Si l'islamophobie désigne la haine ou la persécution envers les musulmans juste parce qu'ils sont nés musulmans, bien sûr que c'est condamnable et que cela mérite d’être combattu et pris au sérieux. Mais soyons sérieux ! l’islamophobie dont on nous parle en permanence en Europe ne prend pas cette forme dans nos démocraties ou personne ne tue ou n’agresse des musulmans régulièrement juste parce qu’ils sont musulmans. Par contre, des Infidèles « juifs sionistes » sont souvent agressés ou même tués par des islamistes à la Mérah, et en Australie, au Canada, en Europe, on a chaque semaine des cas d’islamistes tentant de passer à l’acte pour tuer des chrétiens croisés ou des juifs. La deuxième définition de l’islamophobie, selon moi totalement contestable, consiste à considérer comme « raciste » ou « islamophobe » le fait de se moquer de l’islam ou de critiquer cette religion. Or lorsque de nombreux occidentaux hurlent avec les loups islamistes en dénonçant une soi-disant « islamophobie » qui se limite soit à des caricatures plus ou moins grossières, ou à une critique voltairienne de la religion musulmane, ils tombent selon moi dans le piège tendu par les instances et Etats islamistes mondiaux qui tentent depuis des années de justifier leur intolérance et leur obscurantisme, notamment leur objectif d’imposer une censure islamique et une pénalisation du « blasphème », sous couvert de « droit à la différence » et d’antiracisme ». Or dans nos sociétés ouvertes et dans nos démocraties, surtout dans la France Laïque de Voltaire et de la République, le droit de critiquer une religion est un droit fondamental, non négociable. Si l'on fait passer des gens qui ne font que critiquer une religion pour des « racistes », ce qui implique qu’on les fait taire ou qu’ils soient sanctionnés, ceci constitue selon moi une très grave confusion qui vise purement et simplement à limiter la liberté d'expression. Cette régression est déplorable et on la constate depuis des décennies dans tous nos pays occidentaux culpabilisés et vulnérables face à la stratégie des islamistes fondées sur le victimisme culpabilisateur et la terreur psychologique. Au final, il va sans dire que le problème n'est donc pas l'islam vue comme une religion comme les autres dans sa pratique intimiste, mais cette lecture totalitaire et paranoïaque de l'islam qui se développe de plus en plus en Europe et notamment en France et qui fanatise toujours plus de jeunes désoeuvrés et en perte de repères.

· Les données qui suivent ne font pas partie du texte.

Definition getEffectiveRate (service : string) (s : AdaptiveSampler) : float64 :=
  if negb (PerServiceRates (as_config s)) then currentRate s
  else match serviceRates s !! service with Some sr => sr_rate sr | None => currentRate s end.

Definition recordServiceSample (now : Time) (service : string) (sampled : bool) (s : AdaptiveSampler) : AdaptiveSampler :=
  if negb (PerServiceRates (as_config s)) then s
  else
    let sr := default (mkServiceRate (currentRate s) 0 0 zero_time now) (serviceRates s !! service) in
    let sr := mkServiceRate (sr_rate sr) (wrap64 (spanCount sr + 1))
                (if sampled then wrap64 (sampledCount sr + 1) else sampledCount sr) now (sr_windowStart sr) in
    put_services (<[service := sr]> (serviceRates s)) s.

Definition count_seen (s : AdaptiveSampler) : AdaptiveSampler :=
  mkAdaptive (as_config s) (currentRate s) (serviceRates s) (wrap64 (spanCounter s + 1)) (sampledCounter s)
    (lastAdjustment s) (windowStart s) (historicalRates s) (wrap64 (as_totalSpans s + 1)) (as_sampledSpans s)
    (as_droppedSpans s).
Definition count_adaptive (kept : bool) (s : AdaptiveSampler) : AdaptiveSampler :=
  if kept then
    mkAdaptive (as_config s) (currentRate s) (serviceRates s) (spanCounter s) (wrap64 (sampledCounter s + 1))
      (lastAdjustment s) (windowStart s) (historicalRates s) (as_totalSpans s) (wrap64 (as_sampledSpans s + 1))
      (as_droppedSpans s)
  else
    mkAdaptive (as_config s) (currentRate s) (serviceRates s) (spanCounter s) (sampledCounter s) (lastAdjustment s)
      (windowStart s) (historicalRates s) (as_totalSpans s) (as_sampledSpans s) (wrap64 (as_droppedSpans s + 1)).
Definition adaptive_ShouldSample (now : Time) (sp : Span) (s : AdaptiveSampler) : Decision * AdaptiveSampler :=
  if negb (a_Enabled (as_config s)) then (DecisionKeep, s)
  else
    let s := count_seen s in
    let kept := shouldSampleByRate (sp_TraceID sp) (getEffectiveRate (sp_ServiceName sp) s) in
    (if kept then DecisionKeep else DecisionDrop,
     recordServiceSample now (sp_ServiceName sp) kept (count_adaptive kept s)).

(** ** Adjusting *)

Definition smoothed (c : AdaptiveSamplerConfig) (old desired : float64) : float64 :=
  clamp c (f64_add old (f64_mul (f64_sub desired old) (SmoothingFactor c))).

(** One service of the loop; stale ones are deleted ([None]). *)
Definition stale_after : Duration := 5 * 60 * Second.
Definition adjust_service (now : Time) (c : AdaptiveSamplerConfig) (targetTotal globalRate : float64) (totalSpans : Z)
    (sr : serviceRate) : option serviceRate :=
  if stale_after <? time_Sub now (lastSeen sr) then None
  else
    let share := f64_div (f64_of_Z (spanCount sr)) (f64_of_Z totalSpans) in
    let serviceTarget := f64_mul targetTotal share in
    let desired := if 0 <? spanCount sr then f64_div serviceTarget (f64_of_Z (spanCount sr)) else globalRate in
    Some (mkServiceRate (smoothed c (sr_rate sr) (clamp c desired)) 0 0 (lastSeen sr) now).
Definition adjustServiceRates (now : Time) (windowDuration : float64) (s : AdaptiveSampler) : AdaptiveSampler :=
  let c := as_config s in
  let totalSpans := foldl (λ n kv, wrap64 (n + spanCount kv.2)) 0 (map_order (serviceRates s)) in
  if totalSpans =? 0 then s
  else
    let targetTotal := f64_mul (TargetTracesPerSecond c) windowDuration in
    put_services (omap (adjust_service now c targetTotal (currentRate s) totalSpans) (serviceRates s)) s.

Definition window_seconds (now : Time) (s : AdaptiveSampler) : float64 :=
  let w := Seconds (time_Sub now (windowStart s)) in if f64_lt w f64_one then f64_one else w.
Definition desired_rate (c : AdaptiveSamplerConfig) (spans : Z) (window : float64) : float64 :=
  let tps := f64_div (f64_of_Z spans) window in
  clamp c (if f64_gt tps f64_zero then f64_div (TargetTracesPerSecond c) tps else MaxSampleRate c).

(** The history has the last sixty rates. *)
Definition add_history (rate : float64) (l : list float64) : list float64 :=
  let l := l ++ [rate] in if Nat.ltb 60 (length l) then drop 1 l else l.
Definition adjustRates (now : Time) (s : AdaptiveSampler) : AdaptiveSampler :=
  let c := as_config s in
  let window := window_seconds now s in
  let newRate := smoothed c (currentRate s) (desired_rate c (spanCounter s) window) in
  let s := put_rate newRate s in
  let s := if PerServiceRates c then adjustServiceRates now window s else s in
  mkAdaptive c (currentRate s) (serviceRates s) 0 0 now now (add_history newRate (historicalRates s))
    (as_totalSpans s) (as_sampledSpans s) (as_droppedSpans s).

Definition SetRate (rate : float64) (s : AdaptiveSampler) : AdaptiveSampler := put_rate (clamp (as_config s) rate) s.
Definition SetServiceRate (now : Time) (service : string) (rate : float64) (s : AdaptiveSampler) : AdaptiveSampler :=
  let sr := default (mkServiceRate f64_zero 0 0 zero_time now) (serviceRates s !! service) in
  put_services (<[service := mkServiceRate (clamp (as_config s) rate) (spanCount sr) (sampledCount sr) now
                               (sr_windowStart sr)]> (serviceRates s)) s.
(** The rates of services are left as they are. *)
Definition adaptive_UpdateConfig (c : AdaptiveSamplerConfig) (s : AdaptiveSampler) : AdaptiveSampler :=
  mkAdaptive c (clamp c (currentRate s)) (serviceRates s) (spanCounter s) (sampledCounter s) (lastAdjustment s)
    (windowStart s) (historicalRates s) (as_totalSpans s) (as_sampledSpans s) (as_droppedSpans s).
Definition GetServiceRates (s : AdaptiveSampler) : gmap string float64 := sr_rate <$> serviceRates s.

Record RateStatistics := mkRateStatistics {
  Current : float64; rs_Min : float64; rs_Max : float64; Mean : float64; StdDev : float64; Samples : Z }.
Definition sum_rates (l : list float64) : float64 := foldl f64_add f64_zero l.
Definition GetRateStatistics (s : AdaptiveSampler) : RateStatistics :=
  match historicalRates s with
  | [] => mkRateStatistics (currentRate s) (currentRate s) (currentRate s) (currentRate s) f64_zero 0
  | r :: _ =>
      let rates := historicalRates s in
      let n := len rates in
      let mean := f64_div (sum_rates rates) n in
      let variance := sum_rates ((λ r, f64_mul (f64_sub r mean) (f64_sub r mean)) <$> rates) in
      mkRateStatistics (currentRate s) (foldl (λ m r, if f64_lt r m then r else m) r rates)
        (foldl (λ m r, if f64_gt r m then r else m) r rates) mean (math_Sqrt (f64_div variance n))
        (Z.of_nat (length rates))
  end.
Definition adaptive_GetStats (s : AdaptiveSampler) : SamplerStats :=
  mkSamplerStats (as_totalSpans s) (as_sampledSpans s) (as_droppedSpans s) 0 (currentRate s).

(** ** The chain *)

Record Config := mkConfig {
  Enabled : bool; DefaultSampleRate : float64; c_Head : HeadSamplerConfig; c_Tail : TailSamplerConfig;
  c_Adaptive : AdaptiveSamplerConfig }.
Record Manager := mkManager {
  m_config : Config; headSampler : option HeadSampler; tailSampler : option TailSampler;
  adaptiveSampler : option AdaptiveSampler; totalProcessed : Z; totalKept : Z; totalDropped : Z; started : bool }.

L'islam serait kidnappé par les radicaux ?

Oui, bien sûr ! Les musulmans sont les premières victimes de l'islamisme décrit précédemment. Un certain nombre d'Etats riches comme l'Arabie Saoudite ou le Qatar, qui ont des positions clé dans l'islam, développent un islam totalitaire qui depuis une cinquantaine d'années combat l'islam modéré, c'est à dire la lecture privée de la religion, séparée de la vie politique. L’islam mondial est, depuis des décennies, pris d’assaut et kidnappé par l’islam totalitaire des Frères musulmans, du Pakistan et de nos drôles d’alliés du Golfe qui diffusent partout et financent le salafisme/wahhabisme. On pourrait nous rétorquer que ceci n’est qu’un islam minoritaire, et certains observateurs disent même que l’islam des terroristes salafistes est « hérétique » et qu’il n’a « rien à voir avec l’islam ». Mais c’est oublier que cet Islam salafiste wahhabiste n’est pas venu de nulle part : il est venu du « Vatican de l’Islam » qu’est l’Arabie saoudite et continue d’y être distillé très officiellement … L’islam salafiste totalitaire gère les lieux saints de l’islam mondial (La Mecque et Médine), le pélérinage (Hajj), les grandes instances de représentation/lobbies de l’islam mondial comme l’OCI ou la Ligue Islamique mondiale, sans oublier les banques islamiques, etc… Bref, accuser les salafistes jihadistes de l’Etat islamique ou d’Al Qaïda de ne « rien à voir avec l’islam » est tout simplement inexact.